**Task inputs**
(** The login of a client is passed to the recorder with the token it presented, and
    the token is kept for the comparison with the answer. *)
Lemma login_query p s c cn cc l ret s' : conns s !! p = Some c → let r : LoginReq := pdec (c_buff c) in
  Z.of_nat (length (c_buff c)) = BUFF → length (c_token c) = 32%nat → p < next_ptr s →
  lq_mobile r ≠ 0 → 1 ≤ lq_host_len r → (length (cstr (drop 18 (c_buff c))) < 32)%nat →
  CenterConnPool s = cn :: l → conns s !! cn = Some cc → cn ≠ p → o_send (sys s) = [] → HandleLoginReq p s = Ok (ret, s') →
  (∃ l1 l2, o_log (sys s') = l1 ++ IoSend (c_sock_fd cc) (frame (penc (MkReadTokenReq READ_TOKEN_REQ (c_sock_fd c)
     (lq_app r) (lq_mobile r) (lq_token r)))) :: l2) ∧
  ∀ c', conns s' !! p = Some c' → cstr (c_token c') = cstr (drop 18 (c_buff c)) ∧ 0 ∈ c_token c'.
Proof.
  intros Hc r Hbuf Htok Hp Hmob Hhost Hlen Hpool Hcc Hcn Ho H. unfold HandleLoginReq in H.
  rewrite (bind_run _ _ _ _ _ _ (conn_run _ _ _ Hc) eq_refl) in H. fold r in H.
  rewrite (bind_run _ _ _ _ _ _ (set_conn_run _ _ _ _ Hc) eq_refl) in H.
  destruct (copy_token (drop 18 (c_buff c)) (c_token c)) as [tok|] eqn:Et; [|done].
  destruct (copy_token_stored _ _ _ Et Hlen Htok) as [E0 E1].
  rewrite (bind_run _ _ _ _ _ _ (lift_run _ _ _ eq_refl) eq_refl) in H.
  set (c1 := c <| c_app := _ |> <| c_mobile := _ |> <| c_dest_port := _ |>) in H.
  rewrite (bind_run _ _ _ _ _ _ (set_conn_run _ _ _ _ (lookup_insert_eq _ _ _)) eq_refl) in H.
  destruct (Z.ltb_spec (host_end (lq_host_len r)) BUFF) as [Hend|]; [|inv_bind H; done].
  rewrite (bind_run _ _ _ _ _ _ (ret_run _ _) eq_refl) in H.
  rewrite (bind_run _ _ _ _ _ _ (set_conn_run _ _ _ _ (lookup_insert_eq _ _ _)) eq_refl) in H.
  rewrite (bind_run _ _ _ _ _ _ (conn_run _ _ _ (lookup_insert_eq _ _ _)) eq_refl) in H.
  set (c3 := c1 <| c_token := tok |> <| c_buff := _ |> <| c_curr_host := _ |>) in H.
  match type of H with _ ?x = _ => set (s3 := x) in H end.
  assert (conns s3 = <[p := c3]> (conns s) ∧ sys s3 = sys s ∧ next_ptr s3 = next_ptr s ∧ CenterConnPool s3 = CenterConnPool s) as (C3 & S3 & N3 & P3).
  { unfold s3. rsimpl. rewrite !insert_insert_eq. done. }
  assert (c_token c3 = tok ∧ c_sock_fd c3 = c_sock_fd c ∧ c_mobile c3 = lq_mobile r ∧ c_curr_host c3 = sub 54 (Z.to_nat (lq_host_len r)) (c_buff c)) as (T3 & F3 & M3 & H3) by done.
  clearbody s3 c3. rewrite M3, H3, (proj2 (Z.eqb_neq _ _) Hmob), (proj2 (Z.eqb_neq (Z.of_nat _) 0)) in H.
  2:{ unfold sub, host_end in *. rewrite length_take, length_drop. lia. }
  cbn [orb] in H. rewrite (bind_run _ _ _ _ _ _ (ret_run _ _) eq_refl) in H.
  rewrite (bind_run _ _ _ _ _ _ (pool0_run _ _ cn l ltac:(rewrite P3; exact Hpool)) eq_refl) in H.
  inv_bind H. assert (conns s3 !! cn = Some cc) as Hcc3 by (rewrite C3, lookup_insert_ne; done).
  apply SendTmsMsg_logged with (c := cc) in Hm as Hlog; [|done|by rewrite S3|].
  2:{ cbn [penc read_token_req_packed rq_msg_id rq_cid rq_app rq_mobile rq_token]. assert (length (lq_token r) ≤ 32)%nat by (unfold r; cbn; rewrite length_sub_le; lia).
      rewrite !length_app, !length_to_le. change HDR with 6. lia. }
  destruct Hlog as [l1 Hl1]. pose proof (token_SendTmsMsg _ _ _ _ _ Hm) as Ht1.
  match type of H with ?m s0 = _ => assert (keeps evolves m) as Hk by evolve; assert (keeps token_stable m) as Hk2 by tokens end.
  destruct (ev_log _ _ (Hk _ _ _ H)) as [l2 Hl2]. pose proof (Hk2 _ _ _ H) as Ht2. split.
  - exists (o_log (sys s)), (l1 ++ l2). rewrite Hl2, Hl1, S3, F3, <- app_assoc. done.
  - intros c' Hc'. destruct (proj2 (transitivity Ht1 Ht2) p c' ltac:(lia) Hc') as (c2 & Hc2 & ->).
    rewrite C3, lookup_insert_eq in Hc2. injection Hc2 as <-. rewrite T3. done.
Qed.
(** ** READ_TOKEN_REQ at the recorder, READ_TOKEN_RSP at the server *)

(** What the recorder reads of a query. *)
Lemma query_read fd app mob tok pad : in_u 64 fd → in_u 64 app → in_u 64 mob → length tok = 32%nat → 0 ∈ tok →
  let buf := penc (MkReadTokenReq READ_TOKEN_REQ fd app mob tok) ++ pad in
  pdec buf = MkReadTokenReq READ_TOKEN_REQ fd app mob tok ∧ cstr (Recorder.req_token buf) = cstr tok.
Proof.
  intros Hf Ha Hm Hl H0 buf. split; [apply pdec_enc; split_and!; try done; unfold READ_TOKEN_REQ; range_lia|].
  unfold Recorder.req_token, buf. cbn [penc read_token_req_packed rq_msg_id rq_cid rq_app rq_mobile rq_token].
  rewrite <- !app_assoc, !app_assoc, <- (app_assoc _ tok). rewrite drop_app_ge by len.
  replace (26 - _)%nat with 0%nat by len. rewrite drop_0. by apply cstr_app_in.
Qed.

**Exercise aim**
Write the data from above out again, exactly.

**Answer below**
(** The login of a client is passed to the recorder with the token it presented, and
    the token is kept for the comparison with the answer. *)
Lemma login_query p s c cn cc l ret s' : conns s !! p = Some c → let r : LoginReq := pdec (c_buff c) in
  Z.of_nat (length (c_buff c)) = BUFF → length (c_token c) = 32%nat → p < next_ptr s →
  lq_mobile r ≠ 0 → 1 ≤ lq_host_len r → (length (cstr (drop 18 (c_buff c))) < 32)%nat →
  CenterConnPool s = cn :: l → conns s !! cn = Some cc → cn ≠ p → o_send (sys s) = [] → HandleLoginReq p s = Ok (ret, s') →
  (∃ l1 l2, o_log (sys s') = l1 ++ IoSend (c_sock_fd cc) (frame (penc (MkReadTokenReq READ_TOKEN_REQ (c_sock_fd c)
     (lq_app r) (lq_mobile r) (lq_token r)))) :: l2) ∧
  ∀ c', conns s' !! p = Some c' → cstr (c_token c') = cstr (drop 18 (c_buff c)) ∧ 0 ∈ c_token c'.
Proof.
  intros Hc r Hbuf Htok Hp Hmob Hhost Hlen Hpool Hcc Hcn Ho H. unfold HandleLoginReq in H.
  rewrite (bind_run _ _ _ _ _ _ (conn_run _ _ _ Hc) eq_refl) in H. fold r in H.
  rewrite (bind_run _ _ _ _ _ _ (set_conn_run _ _ _ _ Hc) eq_refl) in H.
  destruct (copy_token (drop 18 (c_buff c)) (c_token c)) as [tok|] eqn:Et; [|done].
  destruct (copy_token_stored _ _ _ Et Hlen Htok) as [E0 E1].
  rewrite (bind_run _ _ _ _ _ _ (lift_run _ _ _ eq_refl) eq_refl) in H.
  set (c1 := c <| c_app := _ |> <| c_mobile := _ |> <| c_dest_port := _ |>) in H.
  rewrite (bind_run _ _ _ _ _ _ (set_conn_run _ _ _ _ (lookup_insert_eq _ _ _)) eq_refl) in H.
  destruct (Z.ltb_spec (host_end (lq_host_len r)) BUFF) as [Hend|]; [|inv_bind H; done].
  rewrite (bind_run _ _ _ _ _ _ (ret_run _ _) eq_refl) in H.
  rewrite (bind_run _ _ _ _ _ _ (set_conn_run _ _ _ _ (lookup_insert_eq _ _ _)) eq_refl) in H.
  rewrite (bind_run _ _ _ _ _ _ (conn_run _ _ _ (lookup_insert_eq _ _ _)) eq_refl) in H.
  set (c3 := c1 <| c_token := tok |> <| c_buff := _ |> <| c_curr_host := _ |>) in H.
  match type of H with _ ?x = _ => set (s3 := x) in H end.
  assert (conns s3 = <[p := c3]> (conns s) ∧ sys s3 = sys s ∧ next_ptr s3 = next_ptr s ∧ CenterConnPool s3 = CenterConnPool s) as (C3 & S3 & N3 & P3).
  { unfold s3. rsimpl. rewrite !insert_insert_eq. done. }
  assert (c_token c3 = tok ∧ c_sock_fd c3 = c_sock_fd c ∧ c_mobile c3 = lq_mobile r ∧ c_curr_host c3 = sub 54 (Z.to_nat (lq_host_len r)) (c_buff c)) as (T3 & F3 & M3 & H3) by done.
  clearbody s3 c3. rewrite M3, H3, (proj2 (Z.eqb_neq _ _) Hmob), (proj2 (Z.eqb_neq (Z.of_nat _) 0)) in H.
  2:{ unfold sub, host_end in *. rewrite length_take, length_drop. lia. }
  cbn [orb] in H. rewrite (bind_run _ _ _ _ _ _ (ret_run _ _) eq_refl) in H.
  rewrite (bind_run _ _ _ _ _ _ (pool0_run _ _ cn l ltac:(rewrite P3; exact Hpool)) eq_refl) in H.
  inv_bind H. assert (conns s3 !! cn = Some cc) as Hcc3 by (rewrite C3, lookup_insert_ne; done).
  apply SendTmsMsg_logged with (c := cc) in Hm as Hlog; [|done|by rewrite S3|].
  2:{ cbn [penc read_token_req_packed rq_msg_id rq_cid rq_app rq_mobile rq_token]. assert (length (lq_token r) ≤ 32)%nat by (unfold r; cbn; rewrite length_sub_le; lia).
      rewrite !length_app, !length_to_le. change HDR with 6. lia. }
  destruct Hlog as [l1 Hl1]. pose proof (token_SendTmsMsg _ _ _ _ _ Hm) as Ht1.
  match type of H with ?m s0 = _ => assert (keeps evolves m) as Hk by evolve; assert (keeps token_stable m) as Hk2 by tokens end.
  destruct (ev_log _ _ (Hk _ _ _ H)) as [l2 Hl2]. pose proof (Hk2 _ _ _ H) as Ht2. split.
  - exists (o_log (sys s)), (l1 ++ l2). rewrite Hl2, Hl1, S3, F3, <- app_assoc. done.
  - intros c' Hc'. destruct (proj2 (transitivity Ht1 Ht2) p c' ltac:(lia) Hc') as (c2 & Hc2 & ->).
    rewrite C3, lookup_insert_eq in Hc2. injection Hc2 as <-. rewrite T3. done.
Qed.
(** ** READ_TOKEN_REQ at the recorder, READ_TOKEN_RSP at the server *)

(** What the recorder reads of a query. *)
Lemma query_read fd app mob tok pad : in_u 64 fd → in_u 64 app → in_u 64 mob → length tok = 32%nat → 0 ∈ tok →
  let buf := penc (MkReadTokenReq READ_TOKEN_REQ fd app mob tok) ++ pad in
  pdec buf = MkReadTokenReq READ_TOKEN_REQ fd app mob tok ∧ cstr (Recorder.req_token buf) = cstr tok.
Proof.
  intros Hf Ha Hm Hl H0 buf. split; [apply pdec_enc; split_and!; try done; unfold READ_TOKEN_REQ; range_lia|].
  unfold Recorder.req_token, buf. cbn [penc read_token_req_packed rq_msg_id rq_cid rq_app rq_mobile rq_token].
  rewrite <- !app_assoc, !app_assoc, <- (app_assoc _ tok). rewrite drop_app_ge by len.
  replace (26 - _)%nat with 0%nat by len. rewrite drop_0. by apply cstr_app_in.
Qed.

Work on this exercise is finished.